Milan Simic, AIR Worldwide’s managing director of international operations, said several factors are driving the losses from year to year, which include growth in number of exposures, natural variability in occurrences of loss, social and regulatory changes and climate change.

“Every year we look at the current climate and see there are some perils that are worse than they were five or 10 years ago,” Simic told Insurance Day

“If you look every year, climate change only increases the losses by a few percentage points. But if you compare this year to the losses from climate change, say, 30 years ago, the losses become quite significant.”

Simic also pointed to changing social attitudes driving increased loss costs. Florida provides one such example, where frivolous litigation has driven several insurance providers from the market, thereby diminishing capacity and leaving many without affordable access to insurance.

“A particular problem is in places like Florida where policyholders can go and find a good lawyer and drive up costs. A roof that should be repaired for $400 can then jump to $450 after litigation. There are also legal and regulatory aspects that are forcing insurers and reinsurers to pay claims they shouldn’t be paying,” he said. 

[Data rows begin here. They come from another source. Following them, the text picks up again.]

(** What [_find_hook_indices] returns: the indices go up, an index is
    listed with a command exactly when the entry at that index holds a
    skillbook hook and the command is that of its first one, and a pattern
    occurs in every command listed. *)
Theorem find_hook_indices_sound (settings : pyval) (found : list (nat * pyval)) :
  Installer._find_hook_indices settings = Ok found ->
  exists entries,
    user_prompt_entries settings = Ok entries /\
    StronglySorted (fun a b => (a.1 < b.1)%nat) found /\
    (forall i cmd,
       (i, cmd) ∈ found <->
       exists entry, entries !! i = Some entry /\ entry_hit entry = Ok (Some cmd)) /\
    Forall (fun ic =>
              Installer.any_pattern_in Installer.HOOK_DETECT_PATTERNS ic.2 = Ok true)
           found.
Proof.
  rewrite find_hook_indices_entries.
  destruct (user_prompt_entries settings) as [entries|]; [|discriminate].
  cbn [mbind result_bind]. intros H.
  apply matches_from_hits in H as (hits & Hf & ->).
  exists entries. split; [reflexivity|]. split; [apply collect_increasing|].
  assert (Hin : forall i cmd,
    (i, cmd) ∈ collect 0 hits <->
    exists entry, entries !! i = Some entry /\ entry_hit entry = Ok (Some cmd)).
  { intros i cmd. rewrite collect_lookup, Nat.sub_0_r.
    rewrite (Forall2_hits_lookup _ _ i Hf). split; [tauto|]. split; [lia|tauto]. }
  split; [exact Hin|].
  apply Forall_forall. intros [i cmd] Hic. apply Hin in Hic as (entry & _ & Hhit).
  now apply entry_hit_pattern in Hhit.
Qed.

Lemma find_hook_indices_sound_witness :
  exists entries,
    user_prompt_entries old_settings = Ok entries /\
    StronglySorted (fun a b => (a.1 < b.1)%nat)
      [(1%nat, PStr "bash ~/.claude/hooks/command-usage-tracker.sh")] /\
    (forall i cmd,
       (i, cmd) ∈ [(1%nat, PStr "bash ~/.claude/hooks/command-usage-tracker.sh")] <->
       exists entry, entries !! i = Some entry /\ entry_hit entry = Ok (Some cmd)) /\
    Forall (fun ic =>
              Installer.any_pattern_in Installer.HOOK_DETECT_PATTERNS ic.2 = Ok true)
           [(1%nat, PStr "bash ~/.claude/hooks/command-usage-tracker.sh")].
Proof.
  apply (find_hook_indices_sound old_settings). vm_compute. reflexivity.
Defined.

Lemma collect_app i hits hits' :
  collect i (hits ++ hits') = collect i hits ++ collect (i + length hits) hits'.
Proof.
  revert i. induction hits as [|[c|] hits IH]; intros i; simpl.
  - now rewrite Nat.add_0_r.
  - rewrite IH. now replace (S i + length hits)%nat with (i + S (length hits))%nat by lia.
  - rewrite IH. now replace (S i + length hits)%nat with (i + S (length hits))%nat by lia.
Qed.

Lemma collect_nil i hits :
  collect i hits = [] <-> Forall (fun hit => hit = None) hits.
Proof.
  revert i. induction hits as [|[c|] hits IH]; intros i; simpl.
  - split; [constructor|reflexivity].
  - split; [discriminate|]. intros H. inversion H. discriminate.
  - rewrite IH. split; [now constructor|]. intros H. now inversion H.
Qed.
(** * JS8Call Monitor: status window and settings dialog

    A shallow embedding of the two Python sources of the repository,

      - [js8call monitor/js8call_monitor_gui.py]  (module [Gui] below)
      - [js8call-monitor-v1.0/settings.py]        (module [Settings] below)

    together with the parts of the Python library they call
    ([distutils.util.strtobool], [int], [str], [repr], [configparser]).

    Strings are byte strings; [str.lower] and the white space of [int]
    are the ASCII ones.  A configuration file that is read is
    represented by what [configparser] makes of it; a file that was
    written, by the configuration it was written from: the text of the
    file and its parsing are not modelled. *)

From Stdlib Require Import Ascii.
From stdpp Require Import gmap strings list fin_maps pretty.

Local Open Scope string_scope.
Local Open Scope Z_scope.

(** ** Python: exceptions and results *)

Module Python.

(** The instances of [Exception] the two sources can meet, each with the
    arguments it is constructed from.  [Exception msg] stands for any
    other instance, raised by code outside the two files, whose [str] is
    [msg]. *)
Inductive exn : Type :=
  | KeyError (key : string)
  | ValueError (msg : string)
  | OverflowError (msg : string)
  | AttributeError (attr : string)
  | NoSectionError (section : string)
  | InterpolationSyntaxError (option section msg : string)
  | InterpolationMissingOptionError (option section rawval reference : string)
  | InterpolationDepthError (option section rawval : string)
  | OSError (msg : string)
  | Exception (msg : string).

#[global] Instance exn_eq_dec : EqDecision exn.
Proof. solve_decision. Defined.

(** A computation that returns [a] or raises [e]. *)
Inductive result (A : Type) : Type :=
  | Ok (a : A)
  | Raise (e : exn).
Arguments Ok {A} a.
Arguments Raise {A} e.

#[global] Instance result_eq_dec `{EqDecision A} : EqDecision (result A).
Proof. solve_decision. Defined.

#[global] Instance result_ret : MRet result := fun A a => Ok a.
#[global] Instance result_bind : MBind result := fun A B f r =>
  match r with
  | Ok a => f a
  | Raise e => Raise e
  end.
Lemma fulfilled_and_pending (reqs : list promise) :
  Forall (λ p, is_fulfilled p = true) reqs →
  Exists (λ p, is_pending p = true) reqs → False.
Proof.
  intros Hall (q & Hq & Hpen)%Exists_exists.
  rewrite Forall_forall in Hall. specialize (Hall q Hq).
  by destruct q as [|[]].
Qed.

Lemma fulfilled_are_settled (reqs : list promise) :
  Forall (λ p, is_fulfilled p = true) reqs →
  Forall (λ p, is_pending p = false) reqs.
Proof. intros H. eapply Forall_impl; [exact H|]. by intros [|[]]. Qed.

Lemma forallb_fulfilled (reqs : list promise) :
  forallb is_fulfilled reqs = true →
  Forall (λ p, is_fulfilled p = true) reqs.
Proof.
  intros H. apply Forall_forall. intros p Hp.
  rewrite forallb_forall in H. apply H. by apply list_elem_of_In.
Qed.

Lemma dispatched_are_fetches API_URL authToken newStatus note ids e :
  e ∈ dispatched API_URL authToken newStatus note ids → is_fetch e = true.
Proof.
  unfold dispatched. by intros (appId & -> & _)%list_elem_of_fmap.
Qed.

Lemma fetches_of_dispatched API_URL authToken newStatus note ids :
  filter (λ e, is_fetch e = true)
         (dispatched API_URL authToken newStatus note ids)
  = dispatched API_URL authToken newStatus note ids.
Proof.
  unfold dispatched. induction ids as [|appId ids IH]; [reflexivity|].
  cbn [map]. rewrite filter_cons, decide_True by done. by rewrite IH.
Qed.

Lemma not_in_dispatched API_URL authToken newStatus note ids e :
  is_fetch e = false →
  e ∉ dispatched API_URL authToken newStatus note ids.
Proof.
  intros He Hin. apply dispatched_are_fetches in Hin. congruence.
Qed.

Section BulkRun.

Variables (API_URL authToken : string) (d : document) (st : state).
Variable newStatus : string.

Hypothesis selection_not_empty : selectedApplications st ≠ [].
Hypothesis status_chosen : bulkStatus d = Some newStatus.

Let sent : list effect :=
  dispatched API_URL authToken newStatus (default "" (bulkNote d))
             (selectedApplications st).
(** Conversion to [float64] and back is the identity up to [2^53]. *)
Lemma f64_to_of_int n : f64_small n → f64_to_int (f64_of_int n) = n.
Proof.
  intros Hn. destruct (decide (n = 0)) as [->|Hnz]; [done|].
  destruct (f64_of_int_finite n Hn Hnz) as (s & m & e & -> & Hv). cbn [f64_to_int].
  assert (Hz : cond_Zopp s (Z.shiftl (Zpos m) e) = n).
  { destruct s; cbn [cond_Zopp] in *.
    - apply is_val_opp in Hv. rewrite Z.opp_involutive in Hv.
      rewrite (is_val_shiftl _ _ (- n)); [lia|lia|done].
    - apply is_val_shiftl; [lia|done]. }
  rewrite Hz. unfold f64_small, f64_max_int, int64_min, int64_max in *.
  rewrite !(proj2 (Z.leb_le _ _)) by lia. done.
Qed.

Lemma f64_of_int_inj a b : f64_small a → f64_small b → f64_of_int a = f64_of_int b → a = b.
Proof. intros Ha Hb E. rewrite <- (f64_to_of_int a Ha), E. by apply f64_to_of_int. Qed.

Lemma shl_align_val m e e' : e' ≤ e → Zpos (fst (shl_align m e e')) = Zpos m * 2 ^ (e - e').
Proof.
  intros Hle. unfold shl_align. destruct (e' - e) as [|p|p] eqn:E; cbn [fst]; try lia.
  - replace (e - e') with 0 by lia. lia.
  - rewrite pos_iter_xO. do 2 f_equal; lia.
Qed.

Lemma align_val s m e e' n :
  e' ≤ e → is_val (cond_Zopp s (Zpos m)) e n →
  is_val (cond_Zopp s (Zpos (fst (shl_align m e e')))) e' n.
Proof.
  intros Hle Hv. rewrite shl_align_val by done.
  replace (cond_Zopp s (Zpos m * 2 ^ (e - e'))) with (cond_Zopp s (Zpos m) * 2 ^ (e - e'))
    by (destruct s; cbn [cond_Zopp]; ring).
  by apply is_val_align.
Qed.

(** Sums and differences of integers are exact while they stay within [2^53]. *)
Lemma f64_add_int a b :
  f64_small a → f64_small b → f64_small (a + b) →
  f64_add (f64_of_int a) (f64_of_int b) = f64_of_int (a + b).
Proof.
  intros Ha Hb Hab.
  destruct (decide (a = 0)) as [->|Ha0].
  { destruct (decide (b = 0)) as [->|Hb0]; [done|].
    destruct (f64_of_int_finite b Hb Hb0) as (s & m & e & E & Hv).
    cbn [Z.add]. rewrite E. done. }
  destruct (f64_of_int_finite a Ha Ha0) as (sa & ma & ea & Ea & Hva).
  destruct (decide (b = 0)) as [->|Hb0]; [rewrite Z.add_0_r, Ea; done|].
  destruct (f64_of_int_finite b Hb Hb0) as (sb & mb & eb & Eb & Hvb).
  rewrite Ea, Eb. cbn [f64_add SFadd]. unfold f64_add, SFadd.
  apply normalize_val; [done|]. apply is_val_add; apply align_val; (done || lia).
Qed.

Lemma f64_sub_int a b :
  f64_small a → f64_small b → f64_small (a - b) →
  f64_sub (f64_of_int a) (f64_of_int b) = f64_of_int (a - b).
Proof.
  intros Ha Hb Hab.
  destruct (decide (b = 0)) as [->|Hb0].
  { rewrite Z.sub_0_r. destruct (decide (a = 0)) as [->|Ha0]; [done|].
    destruct (f64_of_int_finite a Ha Ha0) as (s & m & e & E & Hv). by rewrite E. }
  destruct (f64_of_int_finite b Hb Hb0) as (sb & mb & eb & Eb & Hvb).
  destruct (decide (a = 0)) as [->|Ha0].
  { unfold f64_small in Hb, Hab. rewrite Z.sub_0_l in *. destruct b as [|q|q]; [done|..];
      cbv beta iota delta [f64_of_int f64_sub Z.opp binary_normalize];
      assert (Hq : 0 < Zpos q ≤ f64_max_int) by lia;
      rewrite !(round_int q 0 (Zpos q) Hq (is_val_0 _)); reflexivity. }
  destruct (f64_of_int_finite a Ha Ha0) as (sa & ma & ea & Ea & Hva).
  rewrite Ea, Eb. unfold f64_sub, SFsub.
  apply normalize_val; [done|]. rewrite <- Z.add_opp_r, <- (Z.add_opp_r a b).
  apply is_val_add; [|apply is_val_opp]; apply align_val; (done || lia).
Qed.

(** ** Rounding does not cross an integer

    [val_le m e n]: [m * 2^e <= n].  A nonnegative quantity that is at most an
    integer [n <= 2^53] is still at most [n] after rounding. *)

Definition val_le (m e n : Z) : Prop :=
  (0 ≤ e → m * 2 ^ e ≤ n) ∧ (e < 0 → m ≤ n * 2 ^ (- e)).

Definition in_0_n (x : float64) (n : Z) : Prop :=
  match x with
  | S754_zero false => True
  | S754_finite false m e => val_le (Zpos m) e n
  | _ => False
  end.

Lemma pow2_split a b : 0 ≤ a → 0 ≤ b → 2 ^ (a + b) = 2 ^ a * 2 ^ b.
Proof. intros. apply Z.pow_add_r; lia. Qed.

Lemma val_le_shr m e n d : 0 ≤ d → val_le m (e + d) n ↔ val_le (m * 2 ^ d) e n.
Proof.
  intros Hd. unfold val_le. assert (0 < 2 ^ d) by lia.
  destruct (Z.le_gt_cases 0 e) as [He|He]; [|destruct (Z.le_gt_cases 0 (e + d)) as [Hed|Hed]].
  - assert (E : m * 2 ^ (e + d) = m * 2 ^ d * 2 ^ e) by (rewrite pow2_split by lia; ring).
    split; intros [H1 H2]; split; intros; try lia; specialize (H1 ltac:(lia)); lia.
  - assert (E : m * 2 ^ d = m * 2 ^ (e + d) * 2 ^ (- e)).
    { rewrite <- Z.mul_assoc, <- pow2_split by lia. do 2 f_equal; lia. }
    assert (0 < 2 ^ (- e)) by lia. rewrite E.
    split; intros [H1 H2]; split; intros; try lia.
    + apply Z.mul_le_mono_nonneg_r; [lia|]. by apply H1.
    + specialize (H2 He). by apply Z.mul_le_mono_pos_r in H2.
  - assert (E : n * 2 ^ (- e) = n * 2 ^ (- (e + d)) * 2 ^ d).
    { rewrite <- Z.mul_assoc, <- pow2_split by lia. do 2 f_equal; lia. }
    rewrite E. split; intros [H1 H2]; split; intros; try lia.
    + apply Z.mul_le_mono_nonneg_r; [lia|]. by apply H2.
    + specialize (H2 He). by apply Z.mul_le_mono_pos_r in H2.
Qed.

Lemma val_le_mono m m' e n : m ≤ m' → val_le m' e n → val_le m e n.
Proof.
  intros Hm [H1 H2]. split; intros He; [specialize (H1 He)|specialize (H2 He); lia].
  assert (0 < 2 ^ e) by lia. nia.
Qed.

(** The exponent a quantity at most [n] is rounded at divides [n]. *)
Lemma round_exp_small m e n :
  0 < m → 0 < n ≤ f64_max_int → val_le m e n →
  let k := fexp64 (Z.log2 m + 1 + e) in
  k ≤ 0 ∨ (k = 1 ∧ n = f64_max_int).
Proof.
  intros Hm Hn Hv. cbn zeta. rewrite fexp64_unfold.
  destruct (Z.le_gt_cases (Z.log2 m + e) 52) as [Hle|Hgt]; [left; lia|].
  pose proof (Z.log2_spec m Hm) as [Hl _]. right.
  apply (val_le_mono _ _ _ _ Hl) in Hv.
  assert (Hn2 : 2 ^ (Z.log2 m + e) ≤ n).
  { destruct Hv as [H1 H2]. destruct (Z.le_gt_cases 0 e) as [He|He].
    - rewrite pow2_split by (pose proof (Z.log2_nonneg m); lia). by apply H1.
    - specialize (H2 He). replace (Z.log2 m) with ((Z.log2 m + e) + - e) in H2 at 1 by lia.
      rewrite pow2_split in H2 by lia. apply Z.mul_le_mono_pos_r in H2; [done|lia]. }
  unfold f64_max_int in *.
  assert (Z.log2 m + e < 54).
  { destruct (Z.lt_ge_cases (Z.log2 m + e) 54); [done|].
    assert (2 ^ 54 ≤ 2 ^ (Z.log2 m + e)) by (apply Z.pow_le_mono_r; lia). lia. }
  assert (E : Z.log2 m + e = 53) by lia. rewrite E in Hn2. split; lia.
Qed.
Lemma ops_no_debt : Forall no_debt ops.
Proof.
  unfold ops. repeat (apply Forall_cons; split); [..|apply Forall_nil; done];
    cbn [no_debt]; try done; repeat constructor.
Qed.

End Example_history.

Lemma ledger_never_over_grants_witness :
  let '(rs, m) := run map_to_list NewMem Example_history.ops in
  let w := Example_history.t0 `div` 60000 in
  (0 ≤ Mem_getInt m (winKey Example_history.base w) 0 ≤ 10 + 0) ∧
  total_granted Example_history.base w Example_history.ops rs ≤ 10 + 3.
Proof.
  pose proof (ledger_never_over_grants map_to_list (λ s, reflexivity _) Example_history.base 10
                Example_history.ops) as H.
  assert (E : total_returned credit map_to_list Example_history.base
                (Example_history.t0 `div` 60000) NewMem Example_history.ops = 3)
    by (vm_compute; reflexivity).
  destruct (run map_to_list NewMem Example_history.ops) as [rs m]. cbv zeta in *.
  rewrite <- E.
  rewrite <- (total_debt_zero map_to_list Example_history.base (Example_history.t0 `div` 60000)
                NewMem Example_history.ops) at 2 by apply Example_history.ops_no_debt.
  apply H.
  - by apply Ref_Key_base.
  - lia.
  - apply Example_history.ops_ok.
  - cbn. lia.
  - intros w. rewrite total_debt_zero by apply Example_history.ops_no_debt.
    unfold f64_max_int. lia.
Defined.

By AIR’s analysis, average annual total insured losses have jumped from $106.6bn last year to $123.3bn this year. A 20-year return period loss year is now modelled at $244bn compared with $204bn in 2021. 

Simic said climate change alone is not responsible for the predicted loss increases and inflation and exposure growth are also significant factors driving up the numbers.

“When we looked at the model, we said year-on-year there is growth in exposures. More buildings are going up in Miami, Atlanta and so on and a building that cost $100m last year is now worth $110m this year. Last year this was not in the model, but this year we took all of this into account,” Simic added.

“And then on top of that we add secondary perils. Last year, for example, we didn’t model for flooding in Bangladesh, but this year we would add that to our models, so every year we are adding more and more things.”

Climate change has contributed greatly to driving up risks from secondary perils such as severe thunderstorms, floods and wildfires. In the past 10 years these perils accounted for 56% of all catastrophe losses.

Although climate change is expected to increase average annual losses, Simic said he is optimistic the insurance industry will be able to continue writing catastrophe losses in the future.

“You hear all these stories of people pulling out of natural catastrophe business and that the world is becoming too dangerous to insure,” he said. “We are saying, yeah, things might be worse than last year but it’s not Armageddon. You can still write new business, but you might need to calibrate and recalibrate pricing expectations.”